> [REQUIRED WORK] Look through the data below for the line with "cd_program_id : option ProgramId;" and the line with "Some a => a", then output those two and all lines in between, exactly as written.

Saved data entries:
——
(* ===== verification/StateDiff.v ===== *)
(** * Validation of transactions

    Models [lee/state_machine/src/validated_state_diff/mod.rs] and the executing
    half of [program/mod.rs]: how a public transaction is authenticated,
    executed with its chained calls and checked, how a privacy-preserving and a
    deployment transaction are checked, and the state transitions of
    [state/mod.rs].  The zkVM executor, the image-id computation and the receipt
    verifier are classes; Schnorr verification is the one of [Messages.v].  The
    call loop runs with fuel; [Diverged] would be running out of it. *)

From S2P Require Import Prelude Bytes Account Merkle Ids Program CommitmentTree State Messages.

(** [risc0_zkvm::default_executor] on an ELF: the decoded journal, or an error.
    A decoded output is a value of its Rust type. *)
Definition output_typed (o : ProgramOutput) : Prop :=
  Forall (fun p => wf_account (account p)) (po_pre_states o) /\
  Forall (fun p => wf_account (ps_account p)) (po_post_states o).

Class Executor := {
  run_elf : bytes -> ProgramId -> option ProgramId -> list AccountWithMetadata ->
            InstructionData -> result string ProgramOutput;
  run_elf_typed : forall elf self caller pres instr o,
    run_elf elf self caller pres instr = Ok o -> output_typed o;
}.

(** [ProgramBinary::decode] and [compute_image_id]. *)
Class ImageId := { compute_image_id : bytes -> result string ProgramId }.

(** [Proof::is_valid_for]: decoding the receipt and verifying it against the circuit. *)
Class CircuitProof := { proof_is_valid_for : bytes -> PrivacyPreservingCircuitOutput -> bool }.

(** How validation ends without a diff: an error value, a panic, or no end. *)
Inductive RunError :=
| Rejected (e : LeeError)
| Panicked (msg : panic)
| Diverged.

Definition misbehaved (e : InvalidProgramBehaviorError) : RunError :=
  Rejected (InvalidProgramBehavior e).

(** [struct CallerData] *)
Record CallerData := mkCaller {
  cd_program_id : option ProgramId;
  cd_authorized_accounts : gset AccountId;
}.

(** [n_unique] *)
Definition n_unique {A} `{Countable A} (data : list A) : nat := size (list_to_set data : gset A).

Section validation.
Context `{Sha256} `{Schnorr} `{Executor} `{ImageId} `{CircuitProof}.

(** [Program::new] and [Program::execute] *)
Definition program_new (elf : bytes) : result LeeError Prog :=
  let? id := map_err InvalidProgramBytecode (compute_image_id elf) in
  Ok (mkProg id elf).

Definition program_execute (p : Prog) (caller_program_id : option ProgramId)
    (pre_states : list AccountWithMetadata) (instruction_data : InstructionData)
  : result LeeError ProgramOutput :=
  map_err ProgramExecutionFailed
    (run_elf (prog_elf p) (prog_id p) caller_program_id pre_states instruction_data).

(** The nonce loop shared by both transaction kinds. *)
Definition check_nonces (state : V03State) (signers : list AccountId) (nonces : list Z)
  : result LeeError () :=
  rforall (fun '(id, n) =>
    ensure bool_decide (nonce (get_account_by_id state id) = n)
      else InvalidInput "Nonce mismatch" in Ok ()) (zip signers nonces).

Definition authenticate_public_transaction_signers (tx : PublicTransaction) (state : V03State)
  : result LeeError (list AccountId) :=
  let message := pt_message tx in
  ensure (length (pm_nonces message) =? length (pt_signatures tx))%nat
    else InvalidInput "Mismatch between number of nonces and signatures/public keys" in
  ensure signatures_valid (public_message_hash message) (pt_signatures tx)
    else InvalidInput "Invalid signature for given message and public key" in
  let signer_account_ids := signer_ids (pt_signatures tx) in
  let? _ := check_nonces state signer_account_ids (pm_nonces message) in
  Ok signer_account_ids.

(** The pre-state a declared account gets. *)
Definition input_pre_state (state : V03State) (signers : list AccountId) (id : AccountId)
  : AccountWithMetadata :=
  mkAWM (get_account_by_id state id) (bool_decide (id ∈ signers)) id.

(** ** One call *)

(** The value an account has during the chain: from the diff, else the state. *)
Definition current_account (state : V03State) (state_diff : gmap AccountId Account)
    (id : AccountId) : Account :=
  match state_diff !! id with
  | Some a => a
  | None => get_account_by_id state id
  end.

(** [for pre in &program_output.pre_states]: consistency and authorization. *)
Definition check_pre_state (state : V03State) (state_diff : gmap AccountId Account)
    (is_indeed_authorized : AccountId -> bool) (pre : AccountWithMetadata) : result RunError () :=
  let id := account_id pre in
  let expected_pre := current_account state state_diff id in
  ensure bool_decide (account pre = expected_pre)
    else misbehaved (InconsistentAccountPreState id expected_pre (account pre)) in
  ensure negb (is_authorized pre) || is_indeed_authorized id
    else misbehaved (InvalidAccountAuthorization id) in
  ensure is_authorized pre || negb (is_indeed_authorized id)
    else misbehaved (AuthorizedAccountMarkedAsNotAuthorized id) in
  Ok ().

(** One post-state of the claim loop; [pre] is [pre_states[i]]. *)
Definition claim_post (program_id : ProgramId) (pre : AccountWithMetadata)
    (post : AccountPostState) (claim : Claim) : result RunError AccountPostState :=
  let id := account_id pre in
  ensure bool_decide (program_owner (ps_account post) = DEFAULT_PROGRAM_ID)
    else misbehaved (ClaimedNonDefaultAccount id) in
  let? _ :=
    match claim with
    | ClaimAuthorized =>
        ensure is_authorized pre else misbehaved (ClaimedUnauthorizedAccount id) in Ok ()
    | ClaimPda seed =>
        let pda := for_public_pda program_id seed in
        ensure bool_decide (id = pda) else misbehaved (MismatchedPdaClaim pda id) in Ok ()
    end in
  Ok (mkPost (with_program_owner program_id (ps_account post)) (ps_claim post)).

(** [for (i, post) in program_output.post_states.iter_mut().enumerate()] *)
Fixpoint claim_posts (program_id : ProgramId) (pres : list AccountWithMetadata)
    (posts : list AccountPostState) : result RunError (list AccountPostState) :=
  match posts with
  | [] => Ok []
  | post :: posts =>
      let? post' :=
        match ps_claim post with
        | None => Ok post
        | Some claim =>
            match pres with
            | [] => Err (Panicked "index out of bounds")
            | pre :: _ => claim_post program_id pre post claim
            end
        end in
      let? posts' := claim_posts program_id (tail pres) posts in
      Ok (post' :: posts')
  end.

(** [state_diff.insert(pre.account_id, post.account().clone())] for each pair. *)
Definition update_diff (state_diff : gmap AccountId Account)
    (pres : list AccountWithMetadata) (posts : list AccountPostState) : gmap AccountId Account :=
  fold_left (fun d pp => <[account_id pp.1 := ps_account pp.2]> d) (zip pres posts) state_diff.

(** The body of the [while let] loop after the depth check: the new diff and the
    calls pushed to the front of the queue. *)
Definition process_call (state : V03State) (block_id : BlockId) (timestamp : Timestamp)
    (state_diff : gmap AccountId Account) (chained_call : ChainedCall) (caller_data : CallerData)
  : result RunError (gmap AccountId Account * list (ChainedCall * CallerData)) :=
  let program_id := cc_program_id chained_call in
  let? program := ok_or (programs state !! program_id) (Rejected (InvalidInput "Unknown program")) in
  let? output := map_err Rejected
    (program_execute program (cd_program_id caller_data) (cc_pre_states chained_call)
       (cc_instruction_data chained_call)) in
  let authorized_pdas :=
    compute_public_authorized_pdas (cd_program_id caller_data) (cc_pda_seeds chained_call) in
  let is_indeed_authorized id :=
    bool_decide (id ∈ authorized_pdas) || bool_decide (id ∈ cd_authorized_accounts caller_data) in
  let? _ := rforall (check_pre_state state state_diff is_indeed_authorized) (po_pre_states output) in
  ensure bool_decide (po_self_program_id output = program_id)
    else misbehaved (MismatchedProgramId program_id (po_self_program_id output)) in
  ensure bool_decide (po_caller_program_id output = cd_program_id caller_data)
    else misbehaved (MismatchedCallerProgramId (cd_program_id caller_data)
                       (po_caller_program_id output)) in
  let? _ := map_err (fun e => misbehaved (ExecutionValidationFailed e))
    (validate_execution (po_pre_states output) (po_post_states output) program_id) in
  ensure is_valid_for (po_block_validity_window output) block_id &&
         is_valid_for (po_timestamp_validity_window output) timestamp
    else Rejected OutOfValidityWindow in
  let? post_states := claim_posts program_id (po_pre_states output) (po_post_states output) in
  let state_diff := update_diff state_diff (po_pre_states output) post_states in
  let authorized_accounts : gset AccountId :=
    cd_authorized_accounts caller_data ∪
    list_to_set (account_id <$> filter (fun p => is_authorized p = true) (po_pre_states output)) in
  let new_calls :=
    (fun c => (c, mkCaller (Some program_id) authorized_accounts)) <$> po_chained_calls output in
  Ok (state_diff, new_calls).

(** The loop; [chain_calls_counter] counts the calls already made. *)
Fixpoint process_calls (fuel : nat) (state : V03State) (block_id : BlockId) (timestamp : Timestamp)
    (chain_calls_counter : nat) (chained_calls : list (ChainedCall * CallerData))
    (state_diff : gmap AccountId Account) : result RunError (gmap AccountId Account) :=
  match chained_calls with
  | [] => Ok state_diff
  | (chained_call, caller_data) :: chained_calls =>
      ensure (chain_calls_counter <=? MAX_NUMBER_CHAINED_CALLS)%nat
        else Rejected MaxChainedCallsDepthExceeded in
      match fuel with
      | O => Err Diverged
      | S fuel =>
          let? (state_diff, new_calls) :=
            process_call state block_id timestamp state_diff chained_call caller_data in
          process_calls fuel state block_id timestamp (S chain_calls_counter)
            (new_calls ++ chained_calls) state_diff
      end
  end.

(** "Check that all modified uninitialized accounts were claimed". *)
Definition check_claimed (state : V03State) (entry : AccountId * Account) : result RunError () :=
  let '(id, post) := entry in
  let pre := get_account_by_id state id in
  if negb (bool_decide (program_owner pre = DEFAULT_PROGRAM_ID)) then Ok ()
  else if bool_decide (pre = post) then Ok ()
  else
    ensure negb (bool_decide (program_owner post = DEFAULT_PROGRAM_ID))
      else misbehaved (DefaultAccountModifiedWithoutClaim id) in
    Ok ().

(** Fuel for the loop: at most [MAX_NUMBER_CHAINED_CALLS + 1] calls are made. *)
Definition call_fuel : nat := S MAX_NUMBER_CHAINED_CALLS.

Definition from_public_transaction (tx : PublicTransaction) (state : V03State)
    (block_id : BlockId) (timestamp : Timestamp) : result RunError StateDiff :=
  let? signer_account_ids := map_err Rejected (authenticate_public_transaction_signers tx state) in
  let message := pt_message tx in
  ensure negb (bool_decide (pm_account_ids message = []))
    else Rejected (InvalidInput "Public transaction must have at least one account") in
  ensure (n_unique (pm_account_ids message) =? length (pm_account_ids message))%nat
    else Rejected (InvalidInput "Duplicate account_ids found in message") in
  let input_pre_states := input_pre_state state signer_account_ids <$> pm_account_ids message in
  let initial_call :=
    mkChainedCall (pm_program_id message) input_pre_states (pm_instruction_data message) [] in
  let initial_caller_data := mkCaller None (list_to_set signer_account_ids) in
  let? state_diff :=
    process_calls call_fuel state block_id timestamp 0 [(initial_call, initial_caller_data)] ∅ in
  let? _ := rforall (check_claimed state) (map_to_list state_diff) in
  let? _ := rforall (fun id =>
      ensure bool_decide (is_Some (state_diff !! id))
        else misbehaved (DeclaredAccountMissingFromOutput id) in Ok ())
    (pm_account_ids message) in
  Ok (mkDiff signer_account_ids state_diff [] [] None).

(** ** Privacy-preserving and deployment transactions *)

Definition check_privacy_preserving_circuit_proof_is_valid (proof : bytes)
    (public_pre_states : list AccountWithMetadata) (message : PrivacyMessage) : result LeeError () :=
  let output := mkCircuitOutput
    (zip_with (fun pre action => mkPublicAction pre (pai_post_state action))
       public_pre_states (prm_public_actions message))
    (prm_private_actions message)
    (prm_block_validity_window message) (prm_timestamp_validity_window message) in
  ensure proof_is_valid_for proof output else InvalidPrivacyPreservingProof in Ok ().

Definition from_privacy_preserving_transaction (tx : PrivacyPreservingTransaction)
    (state : V03State) (block_id : BlockId) (timestamp : Timestamp) : result LeeError StateDiff :=
  let message := prt_message tx in
  let commitments := prm_commitments message in
  let nullifiers := prm_nullifiers message in
  let public_account_ids := prm_public_account_ids message in
  ensure (0 <? length (prm_private_actions message))%nat
    else InvalidInput "Empty commitments and empty nullifiers found in message" in
  ensure (n_unique public_account_ids =? length public_account_ids)%nat
    else InvalidInput "Duplicate account_ids found in message" in
  ensure (n_unique nullifiers.*1 =? length nullifiers)%nat
    else InvalidInput "Duplicate nullifiers found in message" in
  ensure (n_unique commitments =? length commitments)%nat
    else InvalidInput "Duplicate commitments found in message" in
  ensure (length (prm_nonces message) =? length (prt_signatures tx))%nat
    else InvalidInput "Mismatch between number of nonces and signatures/public keys" in
  ensure signatures_valid (privacy_message_hash message) (prt_signatures tx)
    else InvalidInput "Invalid signature for given message and public key" in
  let signer_account_ids := signer_ids (prt_signatures tx) in
  let? _ := check_nonces state signer_account_ids (prm_nonces message) in
  ensure is_valid_for (prm_block_validity_window message) block_id &&
         is_valid_for (prm_timestamp_validity_window message) timestamp
    else OutOfValidityWindow in
  let public_pre_states := input_pre_state state signer_account_ids <$> public_account_ids in
  let? _ := check_privacy_preserving_circuit_proof_is_valid (prt_proof tx) public_pre_states message in
  let? _ := check_commitments_are_new state commitments in
  let? _ := check_nullifiers_are_valid state nullifiers in
  let public_diff : gmap AccountId Account :=
    list_to_map ((fun a => (pai_account_id a, pai_post_state a)) <$> prm_public_actions message) in
  Ok (mkDiff signer_account_ids public_diff commitments nullifiers.*1 None).

Definition from_program_deployment_transaction (tx : ProgramDeploymentTransaction)
    (state : V03State) : result LeeError StateDiff :=
  let? program := program_new (bytecode tx) in
  ensure negb (bool_decide (is_Some (programs state !! prog_id program)))
    else ProgramAlreadyExists in
  Ok (mkDiff [] ∅ [] [] (Some program)).

(** ** The state transitions *)

Definition transition_from_public_transaction (state : V03State) (tx : PublicTransaction)
    (block_id : BlockId) (timestamp : Timestamp) : result RunError V03State :=
  let? diff := from_public_transaction tx state block_id timestamp in
  map_err Panicked (apply_state_diff state diff).

Definition transition_from_privacy_preserving_transaction (state : V03State)
    (tx : PrivacyPreservingTransaction) (block_id : BlockId) (timestamp : Timestamp)
  : result RunError V03State :=
  let? diff := map_err Rejected (from_privacy_preserving_transaction tx state block_id timestamp) in
  map_err Panicked (apply_state_diff state diff).

Definition transition_from_program_deployment_transaction (state : V03State)
    (tx : ProgramDeploymentTransaction) : result RunError V03State :=
  let? diff := map_err Rejected (from_program_deployment_transaction tx state) in
  map_err Panicked (apply_state_diff state diff).
End validation.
——
> [RESPONSE BELOW]
  cd_program_id : option ProgramId;
  cd_authorized_accounts : gset AccountId;
}.

(** [n_unique] *)
Definition n_unique {A} `{Countable A} (data : list A) : nat := size (list_to_set data : gset A).

Section validation.
Context `{Sha256} `{Schnorr} `{Executor} `{ImageId} `{CircuitProof}.

(** [Program::new] and [Program::execute] *)
Definition program_new (elf : bytes) : result LeeError Prog :=
  let? id := map_err InvalidProgramBytecode (compute_image_id elf) in
  Ok (mkProg id elf).

Definition program_execute (p : Prog) (caller_program_id : option ProgramId)
    (pre_states : list AccountWithMetadata) (instruction_data : InstructionData)
  : result LeeError ProgramOutput :=
  map_err ProgramExecutionFailed
    (run_elf (prog_elf p) (prog_id p) caller_program_id pre_states instruction_data).

(** The nonce loop shared by both transaction kinds. *)
Definition check_nonces (state : V03State) (signers : list AccountId) (nonces : list Z)
  : result LeeError () :=
  rforall (fun '(id, n) =>
    ensure bool_decide (nonce (get_account_by_id state id) = n)
      else InvalidInput "Nonce mismatch" in Ok ()) (zip signers nonces).

Definition authenticate_public_transaction_signers (tx : PublicTransaction) (state : V03State)
  : result LeeError (list AccountId) :=
  let message := pt_message tx in
  ensure (length (pm_nonces message) =? length (pt_signatures tx))%nat
    else InvalidInput "Mismatch between number of nonces and signatures/public keys" in
  ensure signatures_valid (public_message_hash message) (pt_signatures tx)
    else InvalidInput "Invalid signature for given message and public key" in
  let signer_account_ids := signer_ids (pt_signatures tx) in
  let? _ := check_nonces state signer_account_ids (pm_nonces message) in
  Ok signer_account_ids.

(** The pre-state a declared account gets. *)
Definition input_pre_state (state : V03State) (signers : list AccountId) (id : AccountId)
  : AccountWithMetadata :=
  mkAWM (get_account_by_id state id) (bool_decide (id ∈ signers)) id.

(** ** One call *)

(** The value an account has during the chain: from the diff, else the state. *)
Definition current_account (state : V03State) (state_diff : gmap AccountId Account)
    (id : AccountId) : Account :=
  match state_diff !! id with
  | Some a => a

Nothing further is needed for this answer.